Hello all,
Came across my first real "problem" in all the years I've been using Linux today and I'm stumped for an answer.
I've recently built a back-up server on top of Centos 5.3 using a 3Ware 9650SE 4 port SATA card and 4 x 1.5TB drives in a RAID 5 array. I went for the 3Ware card as it has driver support already so any kernel updates won't require me to rebuild the drivers each time. My current kernel is 2.6.18-128.2.1.el5 x86_x64.
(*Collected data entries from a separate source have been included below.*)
(* ===== verification/Sync.v ===== *)
(** * pkg/daemon/daemon.go: Sync, the round of the restore daemon

    The cluster (the API server's pods and network attachment definitions, read
    through client-go) is not part of the repository: the class [Cluster].  The
    state of a round is the cluster, the node and the Reconciler's own fields. *)
From S2P Require Import Prelude GoStrings GoOs Json Types JsonCodec Annotations VppApi Memif.
From S2P Require Import Bridge Reconcile Gc Desired Dataplane.

Class Cluster := {
  cluster : Type;
  ListNodePods : go cluster (list Pod.t);
  GetNADConfig : string → string → go cluster string
}.

(** ** The NAD cache of one round *)

Record nad_cache := NadCache {
  nadCache : gmap string string;
  nadErr : gmap string error
}.
Definition nad_cache_empty : nad_cache := NadCache ∅ ∅.

Definition nad_key (ns name : string) : string := ns +:+ "/" +:+ name.

Section Sync.
Context `{CniLib} `{Cluster} `{VppApi} `{MapOrder}.

(** nadLookup *)
Definition nadLookup (ns name : string) : go (cluster * nad_cache) string :=
  let key := nad_key ns name in
  c ← gets snd;
  match nadErr c !! key with
  | Some e => raise e
  | None =>
      match nadCache c !! key with
      | Some cfg => mret cfg
      | None =>
          r ← attempt (on_fst (GetNADConfig ns name));
          match r with
          | inl gerr =>
              on_snd (modify (λ c, NadCache (nadCache c) (<[key := gerr]> (nadErr c)))) ;;
              raise gerr
          | inr cfg =>
              on_snd (modify (λ c, NadCache (<[key := cfg]> (nadCache c)) (nadErr c))) ;;
              mret cfg
          end
      end
  end.

(** The desired masters of the pods; a pod that cannot be evaluated is skipped. *)
Fixpoint desired_pods (pods : list Pod.t) : go (cluster * nad_cache) (list Memif) :=
  match pods with
  | [] => mret []
  | p :: pods' =>
      r ← attempt (desiredForPod nadLookup p);
      rest ← desired_pods pods';
      mret match r with inl _ => rest | inr ms => ms ++ rest end
  end.

(** Computations on parts of the state of a round. *)
Notation sync_state := (cluster * (node * rstate))%type.

Definition on_cluster {A} (m : go (cluster * nad_cache) A) : go sync_state A := λ s,
  let '(o, (k, _)) := m (s.1, nad_cache_empty) in (o, (k, s.2)).

Definition on_gate {A} (m : go (fs * rstate) A) : go (node * rstate) A := λ s,
  let '(o, (f, st)) := m (s.1.2, s.2) in (o, ((s.1.1, f), st)).

(** Sync *)
Definition Sync (fuel : nat) (prefixes : list string) (Grace : Z)
  : go sync_state (Z * Z * option error) :=
  on_snd (on_snd (modify next_round)) ;;
  r ← attempt (on_fst ListNodePods);
  match r with
  | inl err => mret (0%Z, 0%Z, Some (ErrWrap "list node pods" err))
  | inr pods =>
      desired ← on_cluster (desired_pods pods);
      on_snd (@Reconcile _ (fst_dataplane node rstate (vppDataplane fuel prefixes)) desired
                (Some (λ m, on_gate (shouldGC Grace m))))
  end.
End Sync.

(** ** The cache of a round *)

Section Cache.
Context `{Cluster}.

(** An API server that does not change while a round reads it. *)
Definition steady (k : cluster) (nads : string → string → result string) : Prop :=
  ∀ ns name, GetNADConfig ns name k =
    (match nads ns name with inl e => Err e | inr cfg => Ok cfg end, k).

(** What the cache holds is what the API server would say. *)
Definition cache_ok (nads : string → string → result string) (c : nad_cache) : Prop :=
  (∀ ns name cfg, no_char slash ns = true →
     nadCache c !! nad_key ns name = Some cfg → nads ns name = inr cfg) ∧
  (∀ ns name e, no_char slash ns = true →
     nadErr c !! nad_key ns name = Some e → nads ns name = inl e).

Lemma nad_key_inj ns name ns' name' :
  no_char slash ns = true → no_char slash ns' = true →
  nad_key ns name = nad_key ns' name' → ns = ns' ∧ name = name'.
Proof.
  intros Hns Hns' Heq. unfold nad_key in Heq. simpl in Heq.
  pose proof (cut_app slash ns name Hns) as H1. pose proof (cut_app slash ns' name' Hns') as H2.
  unfold slash in *. rewrite Heq, H2 in H1. by injection H1.
Qed.

Lemma cache_ok_empty nads : cache_ok nads nad_cache_empty.
Proof. by split; intros ns name x _; simpl; rewrite lookup_empty. Qed.

(** The cache of a round is transparent: as long as the API server does not
    change, nadLookup answers, error answers included, what the API server
    answers, and the cache stays right.  (A namespace has no slash, so the key
    ns/name is not ambiguous.) *)
Theorem nadLookup_transparent k nads c ns name :
  steady k nads → cache_ok nads c → no_char slash ns = true →
  ∃ c', nadLookup ns name (k, c) =
    (match nads ns name with inl e => Err e | inr cfg => Ok cfg end, (k, c')) ∧
  cache_ok nads c'.
Proof.
  intros Hk [Hc He] Hns. unfold nadLookup. rewrite run_bind, run_gets. simpl.
  destruct (nadErr c !! nad_key ns name) as [e|] eqn:Ee.
  { exists c. rewrite (He _ _ _ Hns Ee). done. }
  destruct (nadCache c !! nad_key ns name) as [cfg|] eqn:Ec.
  { exists c. rewrite (Hc _ _ _ Hns Ec). done. }
  rewrite run_bind, run_attempt. unfold on_fst. simpl. rewrite Hk.
  destruct (nads ns name) as [e|cfg] eqn:En; rewrite run_bind; simpl; eexists; (split; [done|]).
  - split; [done|]. intros ns' name' e' Hns' Hl. simpl in Hl.
    apply lookup_insert_Some in Hl as [[Hkey <-]|[_ Hl]]; [|by eapply He].
    by apply nad_key_inj in Hkey as [<- <-].
  - split; [|done]. intros ns' name' cfg' Hns' Hl. simpl in Hl.
    apply lookup_insert_Some in Hl as [[Hkey <-]|[_ Hl]]; [|by eapply Hc].
    by apply nad_key_inj in Hkey as [<- <-].
Qed.
End Cache.

(** ** A round *)

Section Round.
Context `{CniLib} `{Cluster} `{VppLaws} `{MapOrder}.

Lemma shouldGC_gate_reads fuel prefixes Grace :
  @gate_reads _ (fst_dataplane node rstate (vppDataplane fuel prefixes))
    (fst_dataplane_laws node rstate _ (vpp_dataplane_laws fuel prefixes))
    (Some (λ m, on_gate (shouldGC Grace m))).
Proof.
  intros m [[v f] st]. unfold on_gate. simpl. by destruct (shouldGC Grace m (f, st)) as [o [f' st']].
Qed.

(** The steps of a round that reports no error. *)
Lemma Sync_Ok fuel prefixes Grace k n st c d s' :
  Sync fuel prefixes Grace (k, (n, st)) = (Ok (c, d, None), s') →
  ∃ pods k1 desired,
    ListNodePods k = (Ok pods, k1) ∧
    (desired_pods pods (k1, nad_cache_empty)).1 = Ok desired ∧
    @Reconcile _ (fst_dataplane node rstate (vppDataplane fuel prefixes)) desired
      (Some (λ m, on_gate (shouldGC Grace m))) (n, next_round st) = (Ok (c, d, None), s'.2).
Proof.
  unfold Sync. intros Hrun. apply bind_Ok_inv in Hrun as ([] & s1 & Hround & Hrun).
  unfold on_snd, modify in Hround. simpl in Hround. injection Hround as <-.
  apply bind_Ok_inv in Hrun as (r & s2 & Hlist%attempt_Ok_inv & Hrun).
  destruct r as [err|pods]; [by go_inv|]. unfold on_fst in Hlist. simpl in Hlist.
  destruct (ListNodePods k) as [op k1] eqn:El. injection Hlist as -> <-.
  apply bind_Ok_inv in Hrun as (desired & s3 & Hdes & Hrun).
  unfold on_cluster in Hdes. simpl in Hdes.
  destruct (desired_pods pods (k1, nad_cache_empty)) as [od [k2 cache]] eqn:Ed.
  injection Hdes as -> <-. apply on_snd_inv in Hrun as [Hrun _]. simpl in Hrun.
  exists pods, k1, desired. by rewrite Ed.
Qed.

(** C1: A round that reports no error leaves a master on every socket the
    evaluable pods ask for (given that the prefixes cover them), adds masters on
    such sockets only, and loses an earlier master only when no pod asks for its
    socket; its counts are the numbers of masters added and removed. *)
Theorem Sync_converges fuel prefixes Grace k n st c d k' n' st' :
  Sync fuel prefixes Grace (k, (n, st)) = (Ok (c, d, None), (k', (n', st'))) →
  ∃ pods k1 desired,
    ListNodePods k = (Ok pods, k1) ∧
    (desired_pods pods (k1, nad_cache_empty)).1 = Ok desired ∧
    (Forall (vpp_managed prefixes) desired →
     (∀ m, m ∈ desired → mf_Socket m ∈ mf_Socket <$> vpp_masters prefixes n') ∧
     (∀ m, m ∈ vpp_masters prefixes n →
        m ∈ vpp_masters prefixes n' ∨ mf_Socket m ∉ mf_Socket <$> desired) ∧
     (∀ m, m ∈ vpp_masters prefixes n' →
        m ∈ vpp_masters prefixes n ∨ mf_Socket m ∈ mf_Socket <$> desired) ∧
     Z.of_nat (length (vpp_masters prefixes n')) =
       (Z.of_nat (length (vpp_masters prefixes n)) + c - d)%Z).
Proof.
  intros (pods & k1 & desired & Hl & Hd & Hrun)%Sync_Ok. exists pods, k1, desired.
  split_and!; [done..|]. intros Hman. simpl in Hrun.
  apply (@Reconcile_gated _ _ (fst_dataplane_laws node rstate _ (vpp_dataplane_laws fuel prefixes)))
    in Hrun as (Hall & Hold & Hnew & Hcount); [|done|apply shouldGC_gate_reads].
  split_and!; [| |done|done].
  - intros m Hm. by apply Hall, list_elem_of_fmap_2.
  - intros m Hm. destruct (Hold m Hm) as [?|[? _]]; [by left|by right].
Qed.
End Round.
My problems started a few weeks ago with some message issues with the 3Ware card causing it to stop accessing the mounted RAID array. The only way to resolve it was a cold boot of the machine. Then today I log-in to discover the RAIDed partition has been auto un-mounted by XFS itself.
So at this point I'm not sure where the problem lies. Is it the card that is faulty/problematic or is it something with the XFS file system?
I'll take the XFS problem first as it's the most recent.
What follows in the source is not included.